Mowat is particularly interesting on the theories of Dr. Peter Ackermann, the author of Strategic Non-Violent Conflict (Praeger, 1994) and of a speech entitled "Between Hard and Soft Power: the Rise of Civilian-Based Struggle and Democratic Change," delivered at the State Department in June 2004. Mowat is also excellent on the psychology of crowds and its use in these putsches: he draws attention to the role of "swarming adolescents" and "rebellious hysteria" and traces the origins of the use of this for political purposes to the Tavistock Institute in the 1960s: that institute was created by the British Army as its psychological warfare arm after World War I and its illustrious alumni include Dr. David Owen, the former British Foreign Secretary and Dr. Radovan Karadžic, the former President of the Bosnian Serb Republic. Mowat recounts how the ideas formulated there by Fred Emery were taken up by one Dr. Howard Perlmutter, a professor of "Social Architecture’’ at the Wharton School, and a follower of Dr. Emery, (who) stressed that "rock video in Katmandu," was an appropriate image of how states with traditional cultures could be destabilized, thereby creating the possibility of a "global civilization." There are two requirements for such a transformation, he added, "building internationally committed networks of international and locally committed organizations,’’ and "creating global events" through "the transformation of a local event into one having virtually instantaneous international implications through mass-media.

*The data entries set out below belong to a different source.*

Lemma wm_write_follows (d : data_set_t) (vl : value_list_t)
  (s s' : state W) (r : Z) :
  wm_wf (cb s) -> conn_lock (cb s) = false ->
  wm_write d vl s = Ret r s' ->
  exists evs,
    trace s' = evs ++ trace s /\ handles_follow (cb s) (cb s') evs.
Proof.
  intros Hwf Hcl. unfold wm_write. mcbv.
  destruct (uc_get_rate d vl s) as [rates s0|] eqn:Hr; [|discriminate].
  assert (Hr0 : cb s0 = cb s /\
                exists e, trace s0 = e :: trace s /\
                          opens_or_closes e.1 = false).
  { revert Hr. unfold_api. destruct (perform _ _) as [rp w].
    intros [= _ <-]. simpl. split; [reflexivity|]. by eexists. }
  destruct Hr0 as (Hcb0 & e & Htr0 & He).
  assert (Hf0 : handles_follow (cb s) (cb s0) [e]).
  { apply follow_quiet; [|by rewrite Hcb0]. destruct e as [c rp]. simpl in *.
    by rewrite He. }
  destruct rates as [rates|].
  2:{ intros [= <- <-]. exists [e]. by split. }
  rewrite (lock_free Conn_lock) by (by rewrite Hcb0). simpl.
  destruct (wm_write_locked d vl rates _) as [st s2|] eqn:Hw; [|discriminate].
  apply write_locked_follows in Hw.
  2:{ simpl. rewrite Hcb0. by apply wm_wf_set_conn_lock. }
  destruct Hw as (evs & Htr & Hf). simpl in Htr, Hf.
  intros [= <- <-]. simpl.
  exists (evs ++ [e]). split; [by rewrite Htr, Htr0, <- app_assoc|].
  apply (follow_trans _ (cb s0)); [exact Hf0|]. exact Hf.
Qed.

Lemma wm_write_all_follows (batches : list (data_set_t * value_list_t))
  (s : state W) :
  wm_inv (cb s) ->
  exists statuses s1 evs,
    wm_write_all batches s = Ret statuses s1 /\
    trace s1 = evs ++ trace s /\
    handles_follow (cb s) (cb s1) evs /\
    wm_inv (cb s1).
Proof.
  revert s. induction batches as [|[d vl] rest IH]; intros s Hinv.
  - exists [], s, []. split; [reflexivity|]. split; [reflexivity|].
    split; [reflexivity|exact Hinv].
  - destruct (wm_write_returns d vl s Hinv) as (r & s1 & Hr & _ & Hinv1).
    destruct (wm_write_follows d vl s s1 r) as (evs1 & Htr1 & Hf1);
      [apply Hinv|apply Hinv|exact Hr|].
    destruct (IH s1 Hinv1) as (rs & s2 & evs2 & Hrs & Htr2 & Hf2 & Hinv2).
    exists (r :: rs), s2, (evs2 ++ evs1). simpl. unfold bind. rewrite Hr, Hrs.
    split; [reflexivity|]. split; [by rewrite Htr2, Htr1, app_assoc|].
    split; [by eapply follow_trans|exact Hinv2].
Qed.

(** Releasing a well-formed instance closes every handle it holds. *)
Lemma free_closes (s : state W) :
  wm_wf (cb s) ->
  exists s1 evs,
    wm_callback_free s = Ret tt s1 /\
    trace s1 = evs ++ trace s /\
    handles_follow (cb s) (cb s1) evs /\
    Disconnected (cb s1) /\
    same_cache (cb s) (cb s1).
Proof.
  destruct s as [c w t]. destruct c. unfold wm_callback_free.
  intros [Hd | Hc]; revert Hd || revert Hc;
    unfold Disconnected, Connected; simpl.
  - intros (-> & -> & -> & ->). unfold wm_callback_disconnect. unfold_m. simpl.
    eexists; exists []. by repeat split.
  - intros ([c ->] & [h1 ->] & [h2 ->] & [h3 ->]).
    unfold wm_callback_disconnect. unfold_m. simpl.
    repeat step.
    match goal with
    | |- context [Ret _ (mk_state _ _ ?l)] =>
        let p := prefix_of l in
        eexists; exists p; split; [reflexivity|]; split; [reflexivity|]
    end.
    split; [|by repeat split].
    unfold handles_follow, held_handles. simpl. close_handles; reflexivity.
Qed.

(** X15.  No handle leaks over the life of an instance.  Take an instance
    in order that holds no connection, let the daemon hand it any batches
    through [wm_write], whatever the world answers, and release it with
    [wm_callback_free]: all these calls return, every connection and every
    statement opened along the way has been closed by the end, and the
    instance is left disconnected. *)
Theorem no_handle_outlives_the_instance
  (batches : list (data_set_t * value_list_t)) (s : state W) :
  wm_inv (cb s) -> Disconnected (cb s) ->
  exists statuses s1 s2 evs,
    wm_write_all batches s = Ret statuses s1 /\
    wm_callback_free s1 = Ret tt s2 /\
    trace s2 = evs ++ trace s /\
    live_handles evs = ([], []) /\
    Disconnected (cb s2).
Proof.
  intros Hinv (Hd1 & Hd2 & Hd3 & Hd4).
  destruct (wm_write_all_follows batches s Hinv)
    as (rs & s1 & evs1 & Hrun & Htr1 & Hf1 & Hinv1).
  destruct (free_closes s1) as (s2 & evs2 & Hfree & Htr2 & Hf2 & Hdisc & _);
    [apply Hinv1|].
  exists rs, s1, s2, (evs2 ++ evs1). split; [exact Hrun|].
  split; [exact Hfree|]. split; [by rewrite Htr2, Htr1, app_assoc|].
  split; [|exact Hdisc].
  pose proof (follow_trans _ _ _ _ _ Hf1 Hf2) as Hf.
  unfold handles_follow in Hf. unfold held_handles at 1 in Hf.
  rewrite Hd1, Hd2, Hd3, Hd4 in Hf. simpl in Hf.
  destruct Hdisc as (He1 & He2 & He3 & He4).
  unfold held_handles in Hf. rewrite He1, He2, He3, He4 in Hf. exact Hf.
Qed.

(** X16.  Releasing an instance twice is harmless for the library: once
    [wm_callback_free] has returned, a second [wm_callback_free] returns
    without a single call -- nothing is closed twice. *)
Theorem second_free_makes_no_call (s s1 : state W) :
  wm_callback_free s = Ret tt s1 ->
  exists s2, wm_callback_free s1 = Ret tt s2 /\ trace s2 = trace s1.
Proof.
  unfold wm_callback_free, bind.
  destruct (disconnect_returns s) as (sd & Hd & Hnone). rewrite Hd.
  unfold modify_cb. intros [= <-]. simpl.
  rewrite disconnect_null by exact Hnone. eexists. split; reflexivity.
Qed.

End Release.

(** ** A connection that is up *)

Section KeptConnection.

Context {W : Type} `{Env : Environment W}.

Lemma write_locked_quiet (d : data_set_t) (vl : value_list_t)
  (rates : list gauge_t) (s s' : state W) (r : Z) :
  Connected (cb s) ->
  wm_write_locked d vl rates s = Ret r s' ->
  exists evs,
    trace s' = evs ++ trace s /\ same_handles (cb s) (cb s') /\
    count_calls opens_or_closes evs = O.
Proof.
  intros Hc. unfold wm_write_locked. mcbv.
  rewrite (connect_live s) by apply Hc. simpl.
  destruct (wm_cdtime_t_to_mysql_time (vl_time vl) s)
    as [[st t] s2|] eqn:Ht; [|discriminate].
  destruct (time_quiet _ _ _ _ Ht) as (Hcb2 & [c rp] & Htr2 & He).
  simpl in He.
  destruct (negb (st =? 0)).
  { intros [= <- <-]. exists [(c, rp)]. split; [exact Htr2|].
    split; [rewrite Hcb2; by repeat split|]. simpl. by rewrite He. }
  intros Hloop.
  destruct (loop_extends _ _ _ _ _ _ _ _ _ Hloop) as (evs & Htr & Hh & Hq).
  exists (evs ++ [(c, rp)]). split; [by rewrite Htr, Htr2, <- app_assoc|].
  split; [by rewrite Hcb2 in Hh|].
  rewrite count_calls_app, Hq. simpl. by rewrite He.
Qed.

(** X17.  A connection that is up is never given up by a write.  Whether
    the batch is written or [wm_write] fails with -1, on an instance that is
    connected it opens nothing and closes nothing -- no [mysql_init], no
    [mysql_stmt_init], no [mysql_stmt_close], no [mysql_close] -- and the
    instance holds the same connection and the same three statements
    afterwards, with [conn_lock] released. *)
Theorem live_connection_is_kept (d : data_set_t) (vl : value_list_t)
  (s s1 : state W) (r : Z) :
  Connected (cb s) -> conn_lock (cb s) = false ->
  wm_write d vl s = Ret r s1 ->
  Connected (cb s1) /\ same_handles (cb s) (cb s1) /\
  exists evs,
    trace s1 = evs ++ trace s /\ count_calls opens_or_closes evs = O.
Proof.
  intros Hc Hcl. unfold wm_write. mcbv.
  destruct (uc_get_rate d vl s) as [rates s0|] eqn:Hr; [|discriminate].
  assert (Hr0 : cb s0 = cb s /\
                exists rp, trace s0 = (Uc_get_rate d vl, rp) :: trace s).
  { revert Hr. unfold_api. destruct (perform _ _) as [rp w].
    intros [= _ <-]. simpl. split; [reflexivity|]. by eexists. }
  destruct Hr0 as (Hcb0 & rp & Htr0).
  destruct rates as [rates|].
  2:{ intros [= <- <-]. rewrite Hcb0. split; [exact Hc|].
      split; [by repeat split|]. by exists [(Uc_get_rate d vl, rp)]. }
  rewrite (lock_free Conn_lock) by (by rewrite Hcb0). simpl.
  destruct (wm_write_locked d vl rates _) as [st s2|] eqn:Hw; [|discriminate].
  apply write_locked_quiet in Hw.
  2:{ simpl. rewrite Hcb0. exact Hc. }
  destruct Hw as (evs & Htr & (H1 & H2 & H3 & H4 & _) & Hq).
  simpl in Htr, H1, H2, H3, H4. rewrite Hcb0 in H1, H2, H3, H4.
  intros [= <- <-]. simpl.
  split; [unfold Connected; simpl; by rewrite H1, H2, H3, H4|].
  split; [by repeat split|].
  exists (evs ++ [(Uc_get_rate d vl, rp)]).
  split; [by rewrite Htr, Htr0, <- app_assoc|].
  by rewrite count_calls_app, Hq.
Qed.

(** X18.  [identifier_lock] is released on every path.  Called with the
    lock free, [wm_identifier_to_id] returns -- whether the key cannot be
    built, the cache answers, the store answers or anything fails -- and
    the lock is free again; a cache that held only non-negative [int]s
    still does. *)
Theorem identifier_lock_is_released (vl : value_list_t) (d : data_set_t)
  (i : nat) (s : state W) :
  identifier_lock (cb s) = false ->
  exists r s1,
    wm_identifier_to_id vl d i s = Ret r s1 /\
    identifier_lock (cb s1) = false /\
    (cache_ok (identifier_cache (cb s)) ->
     cache_ok (identifier_cache (cb s1))).
Proof. exact (to_id_returns vl d i s). Qed.

End KeptConnection.

(** ** Configuration *)

Lemma host_is_not_port (k : string) :
  strcasecmp "Host" k = 0 -> strcasecmp "Port" k <> 0.
Proof.
  destruct k as [|c k]; [discriminate|].
  cbn [strcasecmp].
  change (tolower "H") with "h"%char. change (tolower "P") with "p"%char.
  generalize (tolower c). intros x.
  destruct (Ascii.eqb_spec "h" x) as [<-|Hne].
  - intros _. cbn. discriminate.
  - intros H. exfalso. apply Hne.
    change (nat_of_ascii "h") with 104%nat in H.
    assert (Hx : nat_of_ascii x = 104%nat) by lia.
    rewrite <- (ascii_nat_embedding x), Hx. reflexivity.
Qed.

Section ConfigurationFacts.

Context {W : Type} `{Env : Environment W} `{Cfg : ConfigHelpers}.

#[local] Arguments strcasecmp : simpl never.

Lemma unknown_option_skipped (cb : wm_callback_t) (child : oconfig_item_t) :
  wm_known_option child = false -> wm_config_option cb child = cb.
Proof.
  unfold wm_known_option, wm_config_option. intros H.
  repeat (apply orb_false_elim in H; destruct H as [H ?]).
  by repeat match goal with Hx : (_ =? 0) = false |- _ => rewrite Hx; clear Hx end.
Qed.

Lemma options_of_known (children : list oconfig_item_t) (cb : wm_callback_t) :
  fold_left wm_config_option (List.filter wm_known_option children) cb =
  fold_left wm_config_option children cb.
Proof.
  revert cb. induction children as [|child rest IH]; intros cb; simpl;
    [reflexivity|].
  destruct (wm_known_option child) eqn:Hk; simpl.
  - apply IH.
  - rewrite (unknown_option_skipped cb child Hk). apply IH.
Qed.

(** The options touch the five configured fields only. *)
Lemma option_keeps_handles (cb : wm_callback_t) (child : oconfig_item_t) :
  same_handles cb (wm_config_option cb child) /\
  same_cache cb (wm_config_option cb child).
Proof.
  unfold wm_config_option.
  repeat match goal with
         | |- context [if ?b then _ else _] => destruct b
         end; by repeat split.
Qed.

Lemma options_keep_handles (children : list oconfig_item_t)
  (cb : wm_callback_t) :
  same_handles cb (fold_left wm_config_option children cb) /\
  same_cache cb (fold_left wm_config_option children cb).
Proof.
  revert cb. induction children as [|child rest IH]; intros cb; simpl.
  - by repeat split.
  - destruct (option_keeps_handles cb child) as [(?&?&?&?&?) (?&?&?)].
    destruct (IH (wm_config_option cb child)) as [(?&?&?&?&?) (?&?&?)].
    split; repeat split; congruence.
Qed.

(** X19.  Options that the plugin does not know change nothing: an
    [Instance] block is configured, named and registered exactly as the
    block without its unknown children is. *)
Theorem unknown_options_are_ignored (ci : oconfig_item_t) (s : daemon W) :
  wm_config_instance (with_children wm_known_option ci) s =
  wm_config_instance ci s.
Proof.
  unfold wm_config_instance, with_children. simpl.
  by rewrite options_of_known.
Qed.

Lemma option_port (cb : wm_callback_t) (child : oconfig_item_t) :
  port (wm_config_option cb child) = port cb \/
  (0 < port (wm_config_option cb child) /\
   strcasecmp "Port" (oc_key child) = 0 /\
   cf_util_get_port_number child = port (wm_config_option cb child)).
Proof.
  unfold wm_config_option.
  destruct (strcasecmp "Host" (oc_key child) =? 0); [by left|].
  destruct (Z.eqb_spec (strcasecmp "Port" (oc_key child)) 0) as [Hp|].
  - destruct (Z.ltb_spec 0 (cf_util_get_port_number child)); [|by left].
    right. by repeat split.
  - repeat match goal with
           | |- context [if ?b then _ else _] => destruct b
           end; by left.
Qed.

Lemma options_port (children : list oconfig_item_t) (cb : wm_callback_t) :
  port (fold_left wm_config_option children cb) = port cb \/
  (0 < port (fold_left wm_config_option children cb) /\
   exists child,
     In child children /\
     strcasecmp "Port" (oc_key child) = 0 /\
     cf_util_get_port_number child
     = port (fold_left wm_config_option children cb)).
Proof.
  revert cb. induction children as [|child rest IH]; intros cb; simpl;
    [by left|].
  destruct (IH (wm_config_option cb child)) as [Heq | (Hpos & c & Hin & Hc)].
  - rewrite Heq. destruct (option_port cb child) as [? | (? & ? & ?)];
      [by left|right]. split; [done|]. exists child.
    split; [by left|]. by split.
  - right. split; [done|]. exists c. split; [by right|]. exact Hc.
Qed.

Lemma option_port_after (cb : wm_callback_t) (child : oconfig_item_t) :
  port (wm_config_option cb child) = port_after (port cb) child.
Proof.
  unfold wm_config_option, port_after.
  destruct (Z.eqb_spec (strcasecmp "Host" (oc_key child)) 0) as [Hh|_].
  { apply host_is_not_port in Hh. apply Z.eqb_neq in Hh. by rewrite Hh. }
  destruct (strcasecmp "Port" (oc_key child) =? 0); simpl.
  - by destruct (0 <? cf_util_get_port_number child).
  - repeat match goal with
           | |- context [if ?b then _ else _] => destruct b
           end; reflexivity.
Qed.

None of this is conspiracy theory – it is conspiracy fact. The United States considers as a matter of official policy that the promotion of democracy is an important element of its overall national security strategy. Large sections of the State Department, the CIA, para-governmental agencies like the National Endowment for Democracy, and government-funded NGOs like the Carnegie Endowment for International Peace, which publishes several works on "democracy promotion." All these operations have one thing in common: they involve the interference, sometimes violent, of Western powers, especially the US, in the political processes of other states, and that interference is very often used to promote the quintessential revolutionary goal, regime change.